SAMTB seeks fee hike

By Ken Goze

NIU’s Student Association Mass Transit Board, faced with a nearly $50,000 deficit and rising costs, wants a 56 cents per-credit hour busing fee increase.

Michelle Emmett, University Programming and Activities director, said the increase, from $58.08 to $71.52 per year for full-time students, is needed to bail the board out of debt and maintain present services.

“When the committee considers this fee, it should ask itself is this fee high enough?,” Emmett said during Monday’s meeting of NIU President John La Tourette’s Fee Study Committee.

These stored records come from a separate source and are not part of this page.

(** * Scraper pipeline: serializer, parser and normalizer

    A shallow embedding of the text-dump pipeline of the repository:
    - [simple_web_scraper.py] / [simple_web_scraper_headless.py]:
      the text dump written by [scrape_website] and the batch loop
      [scrape_multiple_websites];
    - [preprocess_scraped_data.py]: [parse_scraped_content],
      [clean_text], [preprocess_content] and [process_all_files].

    Python [str] values are modelled as lists of characters.  A character
    is an [ascii], read as the code point of the same number, so the model
    covers text over the code points 0..255; the character classes below
    are the ones Python uses for these code points. *)

From Stdlib Require Import String Ascii.
From Stdlib Require Import List Bool Arith ZArith Lia.
From Stdlib Require Decimal DecimalNat QArith.
Import ListNotations.

Local Open Scope list_scope.
Local Open Scope char_scope.
Local Open Scope nat_scope.

(* ================================================================== *)
(** * Python strings *)
(* ================================================================== *)

Abbreviation str := (list ascii).

(** A literal of the source. *)
Definition lit (s : String.string) : str := String.list_ascii_of_string s.
Arguments lit s%_string.

Definition nl : ascii := "010".
Definition dquote : ascii := "034".

Definition code (c : ascii) : nat := nat_of_ascii c.

Definition between (lo hi n : nat) : bool := (lo <=? n) && (n <=? hi).

(** [str.isspace], which is also the class [\s] of [re] on [str]. *)
Definition is_space (c : ascii) : bool :=
  existsb (Nat.eqb (code c)) [9; 10; 11; 12; 13; 28; 29; 30; 31; 32; 133; 160].

(** The class [\d]. *)
Definition is_digit (c : ascii) : bool := between 48 57 (code c).

(** The class [\w]: alphanumeric code points and the underscore. *)
Definition is_word (c : ascii) : bool :=
  let n := code c in
  between 48 57 n || between 65 90 n || (n =? 95) || between 97 122 n
  || existsb (Nat.eqb n) [170; 178; 179; 181; 185; 186; 188; 189; 190]
  || between 192 214 n || between 216 246 n || between 248 255 n.

Definition in_chars (cs : str) (c : ascii) : bool :=
  existsb (Ascii.eqb c) cs.

Fixpoint str_eqb (a b : str) : bool :=
  match a, b with
  | [], [] => true
  | x :: a', y :: b' => Ascii.eqb x y && str_eqb a' b'
  | _, _ => false
  end.

(** [s.startswith(p)] *)
Fixpoint starts_with (p s : str) : bool :=
  match p, s with
  | [], _ => true
  | x :: p', y :: s' => Ascii.eqb x y && starts_with p' s'
  | _ :: _, [] => false
  end.

(** The rest of [s] after the prefix [p], when [s] starts with [p]. *)
Fixpoint strip_prefix (p s : str) : option str :=
  match p, s with
  | [], _ => Some s
  | x :: p', y :: s' => if Ascii.eqb x y then strip_prefix p' s' else None
  | _ :: _, [] => None
  end.

(** [p in s] for strings: [p] starts at some position of [s]. *)
Fixpoint occurs (p s : str) : bool :=
  starts_with p s ||
  match s with
  | [] => false
  | _ :: s' => occurs p s'
  end.

Fixpoint drop_while (f : ascii -> bool) (s : str) : str :=
  match s with
  | [] => []
  | c :: s' => if f c then drop_while f s' else s
  end.

Fixpoint take_while (f : ascii -> bool) (s : str) : str :=
  match s with
  | [] => []
  | c :: s' => if f c then c :: take_while f s' else []
  end.

Definition lstrip (s : str) : str := drop_while is_space s.

Fixpoint rstrip (s : str) : str :=
  match s with
  | [] => []
  | c :: s' =>
      match rstrip s' with
      | [] => if is_space c then [] else [c]
      | r => c :: r
      end
  end.

(** [s.strip()] *)
Definition strip (s : str) : str := rstrip (lstrip s).

(** [s.split(c)] for a one-character separator. *)
Fixpoint split_char (c : ascii) (s : str) : list str :=
  match s with
  | [] => [[]]
  | x :: s' =>
      if Ascii.eqb x c then [] :: split_char c s'
      else match split_char c s' with
           | [] => [[x]]
           | l :: ls => (x :: l) :: ls
           end
  end.

(** [s.split(c, 1)] when [c in s]: the text before the first [c] and the
    text after it. *)
Fixpoint partition_char (c : ascii) (s : str) : option (str * str) :=
  match s with
  | [] => None
  | x :: s' =>
      if Ascii.eqb x c then Some ([], s')
      else match partition_char c s' with
           | Some (a, b) => Some (x :: a, b)
           | None => None
           end
  end.

(** [s.split('->')]: the pieces between the non-overlapping occurrences of
    the token, scanned from the left. *)
Fixpoint split_arrow (s : str) : list str :=
  match s with
  | [] => [[]]
  | x :: s' =>
      match s' with
      | y :: s'' =>
          if Ascii.eqb x "-" && Ascii.eqb y ">" then [] :: split_arrow s''
          else match split_arrow s' with
               | [] => [[x]]
               | l :: ls => (x :: l) :: ls
               end
      | [] => [[x]]
      end
  end.

(** [s.split()]: the maximal runs of non-space characters. *)
Fixpoint words_aux (cur : str) (s : str) : list str :=
  match s with
  | [] => match cur with [] => [] | _ => [rev cur] end
  | c :: s' =>
      if is_space c
      then match cur with [] => words_aux [] s' | _ => rev cur :: words_aux [] s' end
      else words_aux (c :: cur) s'
  end.

Definition words (s : str) : list str := words_aux [] s.

(** [sep.join(xs)] *)
Fixpoint join (sep : str) (xs : list str) : str :=
  match xs with
  | [] => []
  | [x] => x
  | x :: xs' => x ++ sep ++ join sep xs'
  end.

(** [s.upper()]: the letters a-z and the lower-case letters of Latin-1
    move down by 32.  The three code points whose upper case lies outside
    0..255 (181, 223 and 255) are left as they are; tag names do not
    contain them. *)
Definition upper_char (c : ascii) : ascii :=
  let n := code c in
  if between 97 122 n || between 224 246 n || between 248 254 n
  then ascii_of_nat (n - 32) else c.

Emmett said automatic annual $50,000 increases in the mass transit’s contract with American Transit Corporation—the company who owns the buses—have made yearly bus fee increases almost inevitable.

Busing Graduate Assistant Cyro Gazola said the board plans to reduce their deficit by combining Route 7 and 9 and running some buses for fewer hours.

When committee member Antonio Carrillo questioned the wisdom of starting new services such as the Late Nite Ride service with a deficit, Emmett said the board felt the service was essential.

“It’s something the mass transit board is committed to for safety,” Emmett said, adding students seem willing to pay for the added service.

In addition, Dana Mills, associate director for University Health Services, requested a 54-cent health fee increase to cover rising costs and a lack of reserve funds going into fiscal year 1991.

Health Services Director Rosemary Lane said the increase also is needed to cover the costs of the new state immunization law, which requires all incoming freshmen to show proof of vaccination for measles, mumps, rubella, tetnus, and diptheria.

A 6 percent salary increase might also be added under new Board of Regents guidelines.

The salary increase translates into a 21-cent hike, possibly pushing the fee as high as $4.23 per credit hour, or $101.52 per year for full-time students, Mills said.